# Small bow hunting woman



## Sgrem (Oct 5, 2005)

My girlfriend is expressing an interest in bowhunting so she can hunt some of the public hunt areas with me and for the extra season. She is a very small person although very strong for her size. Would you go the route of a compound bow made for smaller frame shooters? Or a crossbow? I'm concerned about arrow penetration and strength etc....she is an accomplished hunter with rifle and shotgun although she needs even a junior compact stock cut down even shorter. You can see how short her shotgun is in this picture. That is a full size cottontail....looks like a jackrabbit with my lil woman holding it.


----------



## Chase4556 (Aug 26, 2008)

Find a shop that has the Diamond Infinite Edge. Very adjustable bow, and it can be adjusted to fit her. Draw weight from I think 20-70lbs, so you can set it low and she can work up. 

Don't worry about penetration. Now days, just about every bow out there can get the job done, the range you shoot at will be the main factor. At a 40-50lb draw weight, the infinite edge will get the job done, just don't try and take 50yd shots, keep it to 30 and under.


----------



## Chase4556 (Aug 26, 2008)

http://www.basspro.com/Diamond-Infinite-Edge-Pro-Compound-Bow-Package/product/1501010726403/

Correction, 5-70lb draw weight adjustment.... comes with everything you need to get started short of arrows and a release. Not a bad deal.


----------



## Sgrem (Oct 5, 2005)

I don't know that she could pull 40 pounds.


----------



## Chase4556 (Aug 26, 2008)

Start low, and as the muscle builds, increase the weight.
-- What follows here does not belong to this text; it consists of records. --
(* ===== verification/PoolProtocol.v ===== *)
(** The contract between the threads and processes that share a buffer pool.

    The history variables say, for every block, which thread holds it and as what
    (writer or reader), the thread that published each generation with the bytes
    it published, and the thread that read each generation. [pinv] ties them to the memory; [prely t]
    says that the blocks [t] holds are its own. What a thread has is a list of
    [asset]s, kept by the rely and moved by the lemmas [step_*], one for every
    kind of write the code makes. *)
From S2P Require Import Prelude Errors Prog Concur ProcIdentity OwnerSnapshot.
From S2P Require Import ShmObject PoolLayout SharedBufferPool.

(** [true] is the writer's role. *)
Record pghost : Type := mkPGhost {
  pg_holder : Z -> option (tid * bool);
  pg_pub : Z -> Z -> option (tid * list Z);
  pg_taken : Z -> Z -> option tid
}.

Abbreviation pst := (cst ploc pghost).

(** What the contract sees of one block. *)
Record bview : Type := mkView {
  v_holder : option (tid * bool);
  v_state : Z;
  v_gen : Z;
  v_payload : list Z;
  v_pub : Z -> option (tid * list Z);
  v_taken : Z -> option tid
}.

Section Protocol.
Context (bsz cnt : Z).

Definition payload_of (m : ploc -> Z) (b : Z) : list Z :=
  map (fun j => m (BPayload b j)) (seq 0 (Z.to_nat bsz)).

Definition view_of (m : ploc -> Z) (g : pghost) (b : Z) : bview :=
  mkView (pg_holder g b) (m (BState b)) (m (BGeneration b)) (payload_of m b) (pg_pub g b)
    (pg_taken g b).
Definition view (s : pst) (b : Z) : bview := view_of (c_mem s) (c_gh s) b.

(** The block after thread [t] stores state [v]. *)
Definition view_state (t : tid) (v : Z) (w : bview) : bview :=
  mkView
    (if v =? bs_kWritingClaiming then Some (t, true)
     else if v =? bs_kReadingClaiming then Some (t, false)
     else if (v =? bs_kWriting) || (v =? bs_kReading) then v_holder w
     else None)
    v (v_gen w) (v_payload w)
    (match v_holder w with
     | Some (_, true) =>
         if v =? bs_kPublished then upd (v_gen w) (Some (t, v_payload w)) (v_pub w) else v_pub w
     | _ => v_pub w
     end)
    (if v =? bs_kReading then upd (v_gen w) (Some t) (v_taken w) else v_taken w).

Definition pghost_step (t : tid) (l : ploc) (v : Z) (m : ploc -> Z) (g : pghost) : pghost :=
  match l with
  | BState b =>
      let w := view_state t v (view_of m g b) in
      mkPGhost (upd b (v_holder w) (pg_holder g)) (upd b (v_pub w) (pg_pub g))
        (upd b (v_taken w) (pg_taken g))
  | _ => g
  end.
I bet she would surprise you on what she can actually draw. But thats the nice thing about the infinite edge, you can start way low.


----------



## NB (Jan 24, 2013)

My wife shoots 36 pounds and gets pass throughs on deer. Go with a cut on contact type broadhead and a decent arrow weight and she'll be fine.


----------



## Whitecrow (May 26, 2004)

I've got a Parker Sidekick XP youth/womens bow in pink camo that adjusts up to 50 lbs draw. Bought for daughter, but she'd rather shoot a x-bow. 
PM if interested.


----------



## Castaway2 (Aug 8, 2013)

*here you go picked her up off her back for you*

it always hurts trying to look sideways


----------



## bigfishtx (Jul 17, 2007)

I as fixing to ask why you were hunting small women with a bow.


----------



## Whitebassfisher (May 4, 2007)

Well, I am old school, to a degree.... not to the point of saying get a stick bow, but definitely not a cross bow. Get a compound from a pro shop that knows their stuff.
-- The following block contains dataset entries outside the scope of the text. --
(* ===== verification/PoolSafety.v ===== *)
(** The operations of the buffer pool keep the contract of [PoolProtocol].

    One lemma per operation says what the calling thread has before and after it:
    a write buffer that was acquired is a free block that became the thread's
    alone, under a generation nobody has published; publishing it records its
    bytes; a read buffer is a published block that became the thread's alone, with
    the generation of the descriptor taken; an operation that fails changes
    nothing. *)
From S2P Require Import Prelude Errors CheckedMath Prog Concur ProcIdentity OwnerSnapshot.
From S2P Require Import ShmObject PoolLayout SharedBufferPool PoolProtocol.

(** * Read-only parts *)

Lemma snapshot_block_owner_readonly b : readonly (snapshot_block_owner b).
Proof. unfold snapshot_block_owner. solve_readonly. Qed.
#[global] Hint Resolve snapshot_block_owner_readonly : prog_db.

Lemma handle_schema_matches_readonly d : readonly (handle_schema_matches d).
Proof. unfold handle_schema_matches. solve_readonly. Qed.
#[global] Hint Resolve handle_schema_matches_readonly : prog_db.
No need in saying what I have shot with one, but I always stayed 20 yards and under. With compounds and gear these days, and if she is picky about her shots (which we all should be), she would do great.


----------



## Sgrem (Oct 5, 2005)

I'm old school too. And she is as well.

Compound it is. Thanks all for talking thru it with me.


----------



## wiznut (Jun 10, 2013)

My wife is all of 4'11" and barely 100lbs. I bought her at 30-40lb bow and after a year, she was shooting 40lbs without a problem. This is her with a Javelina she took with her bow.


----------



## prarie dog (Feb 28, 2011)

Awesome, my wife is also vertically challenged, she shoots an Equalizer at 50# 23" draw length. She really loves bow hunting, hope yours sticks with it!


----------



## fowlwaters (Jun 14, 2006)

Go see Sam or Robert at Triple Edge and look at the Mission line of bows my 14 year old daughter shoots a Mission Menace at 40 lbs. The good thing a Mission bows is they are very adjustable with out changing cams.


----------



## profishman (Oct 12, 2005)

*Bow Shop*

Glenn, at WEST HOUSTON ARCHERY..... The BEST shop around Houston...


----------



## peckerwood (Jun 9, 2012)

Marry the girl.She may give up hunting the day after the wedding.Mine was a hunting,fishing dynamo until I married her.


----------



## lk2shoot (Feb 15, 2015)

*Compound for sure*

I am also a "small" woman bow hunter. and definitely older. I started off with a Diamond, it was a great bow, shot it at 35 pounds in the beginning and killed many hogs with it.
I later changed to a Matthews Jewel which was about 44 pounds. I killed deer in Mexico with it, many javelinas and more hogs and turkeys. It was also a very good bow, but not as easy to shoot as the Diamond. I am now shooting an Elite Spirit at about 46 pounds, it is as they say, the easiest bow on the market to shoot.
Just giving you some ideas, but you really can't beat the Diamond for a starter bow. However with the experience she has (and I am sure the determination) you may consider the Elite for her. It is more expensive but is very smooth and I think would probably allow her to draw a little more weight a little quicker.
Good Luck to her!


----------



## smokin lures (Apr 28, 2012)

Look at the mission craze by Mathews great starter bow for a women.


----------



## 88shoalwater (Sep 26, 2012)

My wife is 5'5 and about 125, never shot a bow before, she started with a PSE chaos one at 30-40 lbs. she maxed out to 40lbs after about a month of shooting. we got 40-50 limbs and about 2-3 months she is at 44-46 lbs. Get it set up by a pro shop and get the correct arrow spine/shaft numbers for her draw weight and start with non mech broadheads. I was also worried about the penetration too, but after talking to a lot of people. 35-50 lbs is plenty for deer and small game bow hunting. Good luck and happy hunting.


----------